'''

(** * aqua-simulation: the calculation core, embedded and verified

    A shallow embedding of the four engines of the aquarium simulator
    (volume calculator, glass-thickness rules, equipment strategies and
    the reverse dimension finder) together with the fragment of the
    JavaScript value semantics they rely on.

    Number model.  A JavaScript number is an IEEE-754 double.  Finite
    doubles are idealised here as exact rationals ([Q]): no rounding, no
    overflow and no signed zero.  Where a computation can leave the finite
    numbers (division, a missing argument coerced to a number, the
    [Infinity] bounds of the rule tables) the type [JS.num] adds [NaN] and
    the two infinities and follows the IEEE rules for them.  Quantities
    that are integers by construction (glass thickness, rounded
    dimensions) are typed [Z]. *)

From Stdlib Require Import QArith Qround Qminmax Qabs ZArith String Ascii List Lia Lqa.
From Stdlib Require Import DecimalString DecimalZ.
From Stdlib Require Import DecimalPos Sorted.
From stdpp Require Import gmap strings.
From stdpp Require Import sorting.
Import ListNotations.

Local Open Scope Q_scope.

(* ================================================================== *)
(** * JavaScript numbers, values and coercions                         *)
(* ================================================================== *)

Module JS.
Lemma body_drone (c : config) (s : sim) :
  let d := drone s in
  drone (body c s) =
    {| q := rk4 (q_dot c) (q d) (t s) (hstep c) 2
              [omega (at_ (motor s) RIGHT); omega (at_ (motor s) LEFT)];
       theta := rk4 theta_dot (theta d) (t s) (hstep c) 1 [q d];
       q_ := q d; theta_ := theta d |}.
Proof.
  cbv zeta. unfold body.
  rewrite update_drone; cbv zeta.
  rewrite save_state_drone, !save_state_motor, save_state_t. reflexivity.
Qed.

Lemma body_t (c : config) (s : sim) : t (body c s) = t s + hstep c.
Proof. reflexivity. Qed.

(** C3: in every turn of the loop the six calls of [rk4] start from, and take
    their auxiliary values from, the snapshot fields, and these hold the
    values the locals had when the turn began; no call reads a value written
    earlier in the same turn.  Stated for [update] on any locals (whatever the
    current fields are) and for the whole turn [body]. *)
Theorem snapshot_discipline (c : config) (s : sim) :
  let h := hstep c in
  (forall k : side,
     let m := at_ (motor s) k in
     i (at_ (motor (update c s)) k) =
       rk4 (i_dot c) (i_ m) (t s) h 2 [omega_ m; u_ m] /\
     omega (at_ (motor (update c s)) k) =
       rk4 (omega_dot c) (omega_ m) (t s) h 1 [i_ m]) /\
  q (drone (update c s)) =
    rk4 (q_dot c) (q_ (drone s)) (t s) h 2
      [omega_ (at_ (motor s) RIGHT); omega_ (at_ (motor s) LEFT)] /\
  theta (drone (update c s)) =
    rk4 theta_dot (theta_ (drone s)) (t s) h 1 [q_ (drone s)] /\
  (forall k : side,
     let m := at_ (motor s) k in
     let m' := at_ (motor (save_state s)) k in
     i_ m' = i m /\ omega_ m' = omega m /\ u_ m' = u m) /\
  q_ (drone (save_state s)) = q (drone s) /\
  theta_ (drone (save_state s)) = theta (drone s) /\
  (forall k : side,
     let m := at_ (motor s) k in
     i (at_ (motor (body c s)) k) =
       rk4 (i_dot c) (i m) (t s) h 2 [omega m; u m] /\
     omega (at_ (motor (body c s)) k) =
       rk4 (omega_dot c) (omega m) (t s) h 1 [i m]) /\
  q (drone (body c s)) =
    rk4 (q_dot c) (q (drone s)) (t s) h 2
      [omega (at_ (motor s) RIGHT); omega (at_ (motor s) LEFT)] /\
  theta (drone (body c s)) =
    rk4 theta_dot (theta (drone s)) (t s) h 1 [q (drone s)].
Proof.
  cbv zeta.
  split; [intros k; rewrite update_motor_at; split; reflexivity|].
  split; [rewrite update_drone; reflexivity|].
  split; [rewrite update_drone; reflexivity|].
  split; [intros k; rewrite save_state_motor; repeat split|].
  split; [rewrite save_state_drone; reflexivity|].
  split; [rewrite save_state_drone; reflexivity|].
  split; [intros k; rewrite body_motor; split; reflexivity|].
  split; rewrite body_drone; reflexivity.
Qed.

'''
'''

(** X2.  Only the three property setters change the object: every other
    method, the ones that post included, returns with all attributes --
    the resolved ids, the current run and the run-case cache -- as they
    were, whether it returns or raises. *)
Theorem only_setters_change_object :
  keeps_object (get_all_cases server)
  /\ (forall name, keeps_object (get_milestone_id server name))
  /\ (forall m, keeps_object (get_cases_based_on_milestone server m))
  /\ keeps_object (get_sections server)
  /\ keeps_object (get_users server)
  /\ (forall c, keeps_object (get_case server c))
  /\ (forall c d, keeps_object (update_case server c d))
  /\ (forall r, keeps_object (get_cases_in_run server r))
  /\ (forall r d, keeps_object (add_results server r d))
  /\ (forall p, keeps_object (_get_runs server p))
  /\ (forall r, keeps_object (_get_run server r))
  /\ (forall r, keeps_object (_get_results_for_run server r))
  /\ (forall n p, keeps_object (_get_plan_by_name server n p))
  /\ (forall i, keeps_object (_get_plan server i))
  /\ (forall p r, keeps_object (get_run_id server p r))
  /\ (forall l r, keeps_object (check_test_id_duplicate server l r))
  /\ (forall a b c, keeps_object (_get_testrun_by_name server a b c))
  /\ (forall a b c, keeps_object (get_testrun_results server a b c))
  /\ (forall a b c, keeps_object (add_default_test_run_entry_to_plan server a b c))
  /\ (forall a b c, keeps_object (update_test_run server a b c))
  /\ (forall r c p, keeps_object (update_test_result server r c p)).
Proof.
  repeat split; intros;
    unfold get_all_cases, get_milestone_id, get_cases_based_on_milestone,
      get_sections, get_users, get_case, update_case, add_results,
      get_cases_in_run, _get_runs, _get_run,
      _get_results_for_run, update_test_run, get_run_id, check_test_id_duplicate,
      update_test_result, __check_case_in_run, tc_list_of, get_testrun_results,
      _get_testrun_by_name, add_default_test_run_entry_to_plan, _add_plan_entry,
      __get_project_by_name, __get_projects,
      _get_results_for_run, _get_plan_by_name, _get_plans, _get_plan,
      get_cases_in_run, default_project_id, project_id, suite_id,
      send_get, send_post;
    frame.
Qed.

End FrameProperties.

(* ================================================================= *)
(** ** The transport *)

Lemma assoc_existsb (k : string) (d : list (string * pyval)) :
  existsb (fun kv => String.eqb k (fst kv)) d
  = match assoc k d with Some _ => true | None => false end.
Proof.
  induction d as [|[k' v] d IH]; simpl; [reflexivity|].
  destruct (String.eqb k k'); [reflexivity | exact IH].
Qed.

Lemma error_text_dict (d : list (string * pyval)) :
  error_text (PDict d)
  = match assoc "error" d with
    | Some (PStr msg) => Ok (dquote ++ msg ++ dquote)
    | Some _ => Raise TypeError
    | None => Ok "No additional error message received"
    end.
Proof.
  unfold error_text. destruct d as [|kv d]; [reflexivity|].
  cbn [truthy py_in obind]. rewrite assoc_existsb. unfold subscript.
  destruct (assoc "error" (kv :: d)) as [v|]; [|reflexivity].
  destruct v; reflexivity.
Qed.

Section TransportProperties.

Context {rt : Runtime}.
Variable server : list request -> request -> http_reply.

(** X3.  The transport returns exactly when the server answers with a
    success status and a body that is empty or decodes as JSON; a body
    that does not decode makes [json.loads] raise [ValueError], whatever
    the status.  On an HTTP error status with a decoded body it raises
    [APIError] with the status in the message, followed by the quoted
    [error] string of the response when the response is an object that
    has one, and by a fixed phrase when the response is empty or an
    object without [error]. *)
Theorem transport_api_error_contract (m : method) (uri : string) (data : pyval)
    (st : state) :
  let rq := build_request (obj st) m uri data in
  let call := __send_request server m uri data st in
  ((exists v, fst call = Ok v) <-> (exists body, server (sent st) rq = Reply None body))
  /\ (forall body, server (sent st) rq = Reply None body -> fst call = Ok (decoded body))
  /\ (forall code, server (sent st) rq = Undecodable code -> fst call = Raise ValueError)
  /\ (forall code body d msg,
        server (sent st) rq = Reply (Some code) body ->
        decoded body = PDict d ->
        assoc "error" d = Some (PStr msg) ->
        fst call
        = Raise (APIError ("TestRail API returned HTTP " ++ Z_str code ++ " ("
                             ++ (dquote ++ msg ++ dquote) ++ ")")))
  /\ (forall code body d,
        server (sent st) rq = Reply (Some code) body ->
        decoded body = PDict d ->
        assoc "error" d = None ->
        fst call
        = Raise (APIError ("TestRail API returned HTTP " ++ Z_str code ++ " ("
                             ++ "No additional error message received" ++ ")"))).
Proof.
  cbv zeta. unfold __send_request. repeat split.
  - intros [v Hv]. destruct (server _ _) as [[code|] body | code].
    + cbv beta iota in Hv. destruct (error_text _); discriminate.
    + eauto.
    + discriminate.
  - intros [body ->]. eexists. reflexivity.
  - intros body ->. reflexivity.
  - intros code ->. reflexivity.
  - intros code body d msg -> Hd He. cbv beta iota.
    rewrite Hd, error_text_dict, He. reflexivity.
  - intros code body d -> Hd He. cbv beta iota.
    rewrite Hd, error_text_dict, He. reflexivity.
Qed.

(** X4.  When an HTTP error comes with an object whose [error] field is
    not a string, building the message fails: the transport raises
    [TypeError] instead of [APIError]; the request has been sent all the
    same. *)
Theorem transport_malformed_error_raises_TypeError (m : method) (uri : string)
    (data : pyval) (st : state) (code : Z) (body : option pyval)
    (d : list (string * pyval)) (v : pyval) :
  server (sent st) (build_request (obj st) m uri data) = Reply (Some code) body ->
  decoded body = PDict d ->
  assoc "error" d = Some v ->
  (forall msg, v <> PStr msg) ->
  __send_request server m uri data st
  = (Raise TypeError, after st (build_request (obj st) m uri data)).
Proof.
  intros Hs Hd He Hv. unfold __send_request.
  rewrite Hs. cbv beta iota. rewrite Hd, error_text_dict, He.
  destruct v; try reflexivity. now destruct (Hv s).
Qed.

'''

Action item
Retype exactly the span of lines from the one with "[Infinity] bounds of" through the one with "From Stdlib Require Import DecimalString"; include both ends and omit the rest of the material.

Answer for this exercise
    [Infinity] bounds of the rule tables) the type [JS.num] adds [NaN] and
    the two infinities and follows the IEEE rules for them.  Quantities
    that are integers by construction (glass thickness, rounded
    dimensions) are typed [Z]. *)

From Stdlib Require Import QArith Qround Qminmax Qabs ZArith String Ascii List Lia Lqa.
From Stdlib Require Import DecimalString DecimalZ.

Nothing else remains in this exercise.